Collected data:
* * * *
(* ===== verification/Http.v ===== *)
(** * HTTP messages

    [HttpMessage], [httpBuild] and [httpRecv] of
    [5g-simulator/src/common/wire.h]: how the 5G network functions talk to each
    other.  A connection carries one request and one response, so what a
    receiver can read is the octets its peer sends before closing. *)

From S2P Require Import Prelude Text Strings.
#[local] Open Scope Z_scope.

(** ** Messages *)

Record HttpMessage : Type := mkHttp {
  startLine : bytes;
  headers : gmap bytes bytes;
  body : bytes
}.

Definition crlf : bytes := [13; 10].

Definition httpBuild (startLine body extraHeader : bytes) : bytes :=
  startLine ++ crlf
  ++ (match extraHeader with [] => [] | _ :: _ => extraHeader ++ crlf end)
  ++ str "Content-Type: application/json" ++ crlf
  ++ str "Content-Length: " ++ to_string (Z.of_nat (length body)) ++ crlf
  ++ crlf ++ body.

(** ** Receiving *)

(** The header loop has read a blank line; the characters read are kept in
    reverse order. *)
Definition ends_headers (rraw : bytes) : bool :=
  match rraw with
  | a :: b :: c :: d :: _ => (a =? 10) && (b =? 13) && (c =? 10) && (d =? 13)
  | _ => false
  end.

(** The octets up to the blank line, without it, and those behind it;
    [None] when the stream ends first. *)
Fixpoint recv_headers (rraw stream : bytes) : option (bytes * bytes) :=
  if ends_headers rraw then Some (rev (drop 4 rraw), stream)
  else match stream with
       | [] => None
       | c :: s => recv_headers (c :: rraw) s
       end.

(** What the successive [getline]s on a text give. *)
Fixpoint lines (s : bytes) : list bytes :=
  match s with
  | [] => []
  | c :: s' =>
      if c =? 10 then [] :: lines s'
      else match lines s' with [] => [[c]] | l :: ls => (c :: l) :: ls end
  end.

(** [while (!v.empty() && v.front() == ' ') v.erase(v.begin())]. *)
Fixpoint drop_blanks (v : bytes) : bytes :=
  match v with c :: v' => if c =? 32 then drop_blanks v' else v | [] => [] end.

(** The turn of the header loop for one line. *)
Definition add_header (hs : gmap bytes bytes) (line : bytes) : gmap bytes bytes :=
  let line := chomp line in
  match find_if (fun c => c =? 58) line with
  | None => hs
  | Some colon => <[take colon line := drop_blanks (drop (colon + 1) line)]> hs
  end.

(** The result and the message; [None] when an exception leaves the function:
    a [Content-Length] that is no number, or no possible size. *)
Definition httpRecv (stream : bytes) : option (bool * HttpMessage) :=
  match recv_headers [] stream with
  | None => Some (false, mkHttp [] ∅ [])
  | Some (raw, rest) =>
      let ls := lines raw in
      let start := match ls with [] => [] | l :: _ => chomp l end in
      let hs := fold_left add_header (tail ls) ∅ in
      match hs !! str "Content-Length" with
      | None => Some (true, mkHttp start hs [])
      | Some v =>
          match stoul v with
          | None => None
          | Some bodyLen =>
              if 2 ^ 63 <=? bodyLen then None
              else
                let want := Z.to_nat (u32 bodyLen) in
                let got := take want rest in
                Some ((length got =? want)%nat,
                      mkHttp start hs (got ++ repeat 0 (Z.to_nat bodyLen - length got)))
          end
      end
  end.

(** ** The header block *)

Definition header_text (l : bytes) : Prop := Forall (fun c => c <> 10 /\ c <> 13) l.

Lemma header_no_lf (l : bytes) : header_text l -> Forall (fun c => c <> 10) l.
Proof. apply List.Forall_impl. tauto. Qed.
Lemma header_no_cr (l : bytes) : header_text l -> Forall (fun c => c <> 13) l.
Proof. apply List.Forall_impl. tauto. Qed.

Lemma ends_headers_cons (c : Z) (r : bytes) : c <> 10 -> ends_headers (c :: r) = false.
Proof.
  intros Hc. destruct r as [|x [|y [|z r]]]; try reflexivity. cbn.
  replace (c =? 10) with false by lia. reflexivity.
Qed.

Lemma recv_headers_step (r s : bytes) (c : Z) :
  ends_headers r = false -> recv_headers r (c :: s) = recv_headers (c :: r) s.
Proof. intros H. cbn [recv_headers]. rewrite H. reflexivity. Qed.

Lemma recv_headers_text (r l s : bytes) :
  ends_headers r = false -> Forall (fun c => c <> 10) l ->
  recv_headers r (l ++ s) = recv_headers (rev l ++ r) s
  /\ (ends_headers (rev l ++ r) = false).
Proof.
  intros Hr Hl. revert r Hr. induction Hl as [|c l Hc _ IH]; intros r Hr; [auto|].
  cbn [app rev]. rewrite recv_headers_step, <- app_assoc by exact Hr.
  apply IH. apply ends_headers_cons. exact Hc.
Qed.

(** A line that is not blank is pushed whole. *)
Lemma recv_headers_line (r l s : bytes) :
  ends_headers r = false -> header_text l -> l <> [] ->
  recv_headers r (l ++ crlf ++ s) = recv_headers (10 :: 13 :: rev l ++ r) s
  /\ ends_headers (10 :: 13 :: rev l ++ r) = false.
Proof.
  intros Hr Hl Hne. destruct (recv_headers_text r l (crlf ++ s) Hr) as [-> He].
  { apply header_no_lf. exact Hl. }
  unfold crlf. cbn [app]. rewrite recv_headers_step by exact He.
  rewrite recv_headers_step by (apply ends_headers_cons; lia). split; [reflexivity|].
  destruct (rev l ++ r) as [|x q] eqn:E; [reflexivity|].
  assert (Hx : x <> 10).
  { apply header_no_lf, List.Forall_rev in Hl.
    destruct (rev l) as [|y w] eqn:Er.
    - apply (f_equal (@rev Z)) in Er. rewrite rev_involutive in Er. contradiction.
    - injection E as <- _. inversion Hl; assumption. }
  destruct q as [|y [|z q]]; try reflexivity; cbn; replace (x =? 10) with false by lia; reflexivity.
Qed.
* * * *
Line by line, retype the records with no changes.

- _Answer box_
(* ===== verification/Http.v ===== *)
(** * HTTP messages

    [HttpMessage], [httpBuild] and [httpRecv] of
    [5g-simulator/src/common/wire.h]: how the 5G network functions talk to each
    other.  A connection carries one request and one response, so what a
    receiver can read is the octets its peer sends before closing. *)

From S2P Require Import Prelude Text Strings.
#[local] Open Scope Z_scope.

(** ** Messages *)

Record HttpMessage : Type := mkHttp {
  startLine : bytes;
  headers : gmap bytes bytes;
  body : bytes
}.

Definition crlf : bytes := [13; 10].

Definition httpBuild (startLine body extraHeader : bytes) : bytes :=
  startLine ++ crlf
  ++ (match extraHeader with [] => [] | _ :: _ => extraHeader ++ crlf end)
  ++ str "Content-Type: application/json" ++ crlf
  ++ str "Content-Length: " ++ to_string (Z.of_nat (length body)) ++ crlf
  ++ crlf ++ body.

(** ** Receiving *)

(** The header loop has read a blank line; the characters read are kept in
    reverse order. *)
Definition ends_headers (rraw : bytes) : bool :=
  match rraw with
  | a :: b :: c :: d :: _ => (a =? 10) && (b =? 13) && (c =? 10) && (d =? 13)
  | _ => false
  end.

(** The octets up to the blank line, without it, and those behind it;
    [None] when the stream ends first. *)
Fixpoint recv_headers (rraw stream : bytes) : option (bytes * bytes) :=
  if ends_headers rraw then Some (rev (drop 4 rraw), stream)
  else match stream with
       | [] => None
       | c :: s => recv_headers (c :: rraw) s
       end.

(** What the successive [getline]s on a text give. *)
Fixpoint lines (s : bytes) : list bytes :=
  match s with
  | [] => []
  | c :: s' =>
      if c =? 10 then [] :: lines s'
      else match lines s' with [] => [[c]] | l :: ls => (c :: l) :: ls end
  end.

(** [while (!v.empty() && v.front() == ' ') v.erase(v.begin())]. *)
Fixpoint drop_blanks (v : bytes) : bytes :=
  match v with c :: v' => if c =? 32 then drop_blanks v' else v | [] => [] end.

(** The turn of the header loop for one line. *)
Definition add_header (hs : gmap bytes bytes) (line : bytes) : gmap bytes bytes :=
  let line := chomp line in
  match find_if (fun c => c =? 58) line with
  | None => hs
  | Some colon => <[take colon line := drop_blanks (drop (colon + 1) line)]> hs
  end.

(** The result and the message; [None] when an exception leaves the function:
    a [Content-Length] that is no number, or no possible size. *)
Definition httpRecv (stream : bytes) : option (bool * HttpMessage) :=
  match recv_headers [] stream with
  | None => Some (false, mkHttp [] ∅ [])
  | Some (raw, rest) =>
      let ls := lines raw in
      let start := match ls with [] => [] | l :: _ => chomp l end in
      let hs := fold_left add_header (tail ls) ∅ in
      match hs !! str "Content-Length" with
      | None => Some (true, mkHttp start hs [])
      | Some v =>
          match stoul v with
          | None => None
          | Some bodyLen =>
              if 2 ^ 63 <=? bodyLen then None
              else
                let want := Z.to_nat (u32 bodyLen) in
                let got := take want rest in
                Some ((length got =? want)%nat,
                      mkHttp start hs (got ++ repeat 0 (Z.to_nat bodyLen - length got)))
          end
      end
  end.

(** ** The header block *)

Definition header_text (l : bytes) : Prop := Forall (fun c => c <> 10 /\ c <> 13) l.

Lemma header_no_lf (l : bytes) : header_text l -> Forall (fun c => c <> 10) l.
Proof. apply List.Forall_impl. tauto. Qed.
Lemma header_no_cr (l : bytes) : header_text l -> Forall (fun c => c <> 13) l.
Proof. apply List.Forall_impl. tauto. Qed.

Lemma ends_headers_cons (c : Z) (r : bytes) : c <> 10 -> ends_headers (c :: r) = false.
Proof.
  intros Hc. destruct r as [|x [|y [|z r]]]; try reflexivity. cbn.
  replace (c =? 10) with false by lia. reflexivity.
Qed.

Lemma recv_headers_step (r s : bytes) (c : Z) :
  ends_headers r = false -> recv_headers r (c :: s) = recv_headers (c :: r) s.
Proof. intros H. cbn [recv_headers]. rewrite H. reflexivity. Qed.

Lemma recv_headers_text (r l s : bytes) :
  ends_headers r = false -> Forall (fun c => c <> 10) l ->
  recv_headers r (l ++ s) = recv_headers (rev l ++ r) s
  /\ (ends_headers (rev l ++ r) = false).
Proof.
  intros Hr Hl. revert r Hr. induction Hl as [|c l Hc _ IH]; intros r Hr; [auto|].
  cbn [app rev]. rewrite recv_headers_step, <- app_assoc by exact Hr.
  apply IH. apply ends_headers_cons. exact Hc.
Qed.

(** A line that is not blank is pushed whole. *)
Lemma recv_headers_line (r l s : bytes) :
  ends_headers r = false -> header_text l -> l <> [] ->
  recv_headers r (l ++ crlf ++ s) = recv_headers (10 :: 13 :: rev l ++ r) s
  /\ ends_headers (10 :: 13 :: rev l ++ r) = false.
Proof.
  intros Hr Hl Hne. destruct (recv_headers_text r l (crlf ++ s) Hr) as [-> He].
  { apply header_no_lf. exact Hl. }
  unfold crlf. cbn [app]. rewrite recv_headers_step by exact He.
  rewrite recv_headers_step by (apply ends_headers_cons; lia). split; [reflexivity|].
  destruct (rev l ++ r) as [|x q] eqn:E; [reflexivity|].
  assert (Hx : x <> 10).
  { apply header_no_lf, List.Forall_rev in Hl.
    destruct (rev l) as [|y w] eqn:Er.
    - apply (f_equal (@rev Z)) in Er. rewrite rev_involutive in Er. contradiction.
    - injection E as <- _. inversion Hl; assumption. }
  destruct q as [|y [|z q]]; try reflexivity; cbn; replace (x =? 10) with false by lia; reflexivity.
Qed.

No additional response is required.